▶ EXERCISE BRIEF:
Each entry must be restated word for word.

▶ INPUT:
-=-=-=-=-

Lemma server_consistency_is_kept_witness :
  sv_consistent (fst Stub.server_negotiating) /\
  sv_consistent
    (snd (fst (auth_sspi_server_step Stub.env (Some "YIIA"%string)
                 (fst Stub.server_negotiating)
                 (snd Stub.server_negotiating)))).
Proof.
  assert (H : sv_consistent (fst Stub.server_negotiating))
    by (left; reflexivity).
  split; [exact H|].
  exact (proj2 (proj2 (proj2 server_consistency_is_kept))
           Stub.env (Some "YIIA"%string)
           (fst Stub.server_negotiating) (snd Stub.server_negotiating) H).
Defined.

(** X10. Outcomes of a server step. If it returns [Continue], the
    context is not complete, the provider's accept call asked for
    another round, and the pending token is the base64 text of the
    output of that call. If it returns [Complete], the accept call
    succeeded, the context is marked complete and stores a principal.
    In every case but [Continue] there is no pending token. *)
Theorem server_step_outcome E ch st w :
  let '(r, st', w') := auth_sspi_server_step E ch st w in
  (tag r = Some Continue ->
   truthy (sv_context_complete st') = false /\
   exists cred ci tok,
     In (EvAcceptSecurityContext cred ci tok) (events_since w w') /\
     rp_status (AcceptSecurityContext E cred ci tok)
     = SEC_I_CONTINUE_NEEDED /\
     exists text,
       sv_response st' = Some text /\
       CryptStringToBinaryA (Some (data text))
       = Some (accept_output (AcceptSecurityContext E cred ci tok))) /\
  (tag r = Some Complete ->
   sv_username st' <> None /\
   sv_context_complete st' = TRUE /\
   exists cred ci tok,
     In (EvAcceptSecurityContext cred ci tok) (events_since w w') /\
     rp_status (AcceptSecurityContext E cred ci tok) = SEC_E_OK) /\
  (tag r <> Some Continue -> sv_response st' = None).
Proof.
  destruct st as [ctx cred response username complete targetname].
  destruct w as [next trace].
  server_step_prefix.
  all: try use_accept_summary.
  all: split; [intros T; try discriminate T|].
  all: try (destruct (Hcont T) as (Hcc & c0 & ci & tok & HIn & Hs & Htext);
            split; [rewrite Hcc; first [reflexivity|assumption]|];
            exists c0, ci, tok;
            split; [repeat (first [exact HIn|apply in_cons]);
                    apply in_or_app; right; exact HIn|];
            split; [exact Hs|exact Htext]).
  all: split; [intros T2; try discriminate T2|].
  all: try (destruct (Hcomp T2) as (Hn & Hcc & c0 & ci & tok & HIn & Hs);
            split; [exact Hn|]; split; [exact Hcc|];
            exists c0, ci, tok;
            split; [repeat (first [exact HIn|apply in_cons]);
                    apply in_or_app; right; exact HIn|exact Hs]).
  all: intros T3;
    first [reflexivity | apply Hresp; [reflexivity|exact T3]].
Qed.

-=-=-=-=-

▶ THE COMPLETED TASK:
Lemma server_consistency_is_kept_witness :
  sv_consistent (fst Stub.server_negotiating) /\
  sv_consistent
    (snd (fst (auth_sspi_server_step Stub.env (Some "YIIA"%string)
                 (fst Stub.server_negotiating)
                 (snd Stub.server_negotiating)))).
Proof.
  assert (H : sv_consistent (fst Stub.server_negotiating))
    by (left; reflexivity).
  split; [exact H|].
  exact (proj2 (proj2 (proj2 server_consistency_is_kept))
           Stub.env (Some "YIIA"%string)
           (fst Stub.server_negotiating) (snd Stub.server_negotiating) H).
Defined.

(** X10. Outcomes of a server step. If it returns [Continue], the
    context is not complete, the provider's accept call asked for
    another round, and the pending token is the base64 text of the
    output of that call. If it returns [Complete], the accept call
    succeeded, the context is marked complete and stores a principal.
    In every case but [Continue] there is no pending token. *)
Theorem server_step_outcome E ch st w :
  let '(r, st', w') := auth_sspi_server_step E ch st w in
  (tag r = Some Continue ->
   truthy (sv_context_complete st') = false /\
   exists cred ci tok,
     In (EvAcceptSecurityContext cred ci tok) (events_since w w') /\
     rp_status (AcceptSecurityContext E cred ci tok)
     = SEC_I_CONTINUE_NEEDED /\
     exists text,
       sv_response st' = Some text /\
       CryptStringToBinaryA (Some (data text))
       = Some (accept_output (AcceptSecurityContext E cred ci tok))) /\
  (tag r = Some Complete ->
   sv_username st' <> None /\
   sv_context_complete st' = TRUE /\
   exists cred ci tok,
     In (EvAcceptSecurityContext cred ci tok) (events_since w w') /\
     rp_status (AcceptSecurityContext E cred ci tok) = SEC_E_OK) /\
  (tag r <> Some Continue -> sv_response st' = None).
Proof.
  destruct st as [ctx cred response username complete targetname].
  destruct w as [next trace].
  server_step_prefix.
  all: try use_accept_summary.
  all: split; [intros T; try discriminate T|].
  all: try (destruct (Hcont T) as (Hcc & c0 & ci & tok & HIn & Hs & Htext);
            split; [rewrite Hcc; first [reflexivity|assumption]|];
            exists c0, ci, tok;
            split; [repeat (first [exact HIn|apply in_cons]);
                    apply in_or_app; right; exact HIn|];
            split; [exact Hs|exact Htext]).
  all: split; [intros T2; try discriminate T2|].
  all: try (destruct (Hcomp T2) as (Hn & Hcc & c0 & ci & tok & HIn & Hs);
            split; [exact Hn|]; split; [exact Hcc|];
            exists c0, ci, tok;
            split; [repeat (first [exact HIn|apply in_cons]);
                    apply in_or_app; right; exact HIn|exact Hs]).
  all: intros T3;
    first [reflexivity | apply Hresp; [reflexivity|exact T3]].
Qed.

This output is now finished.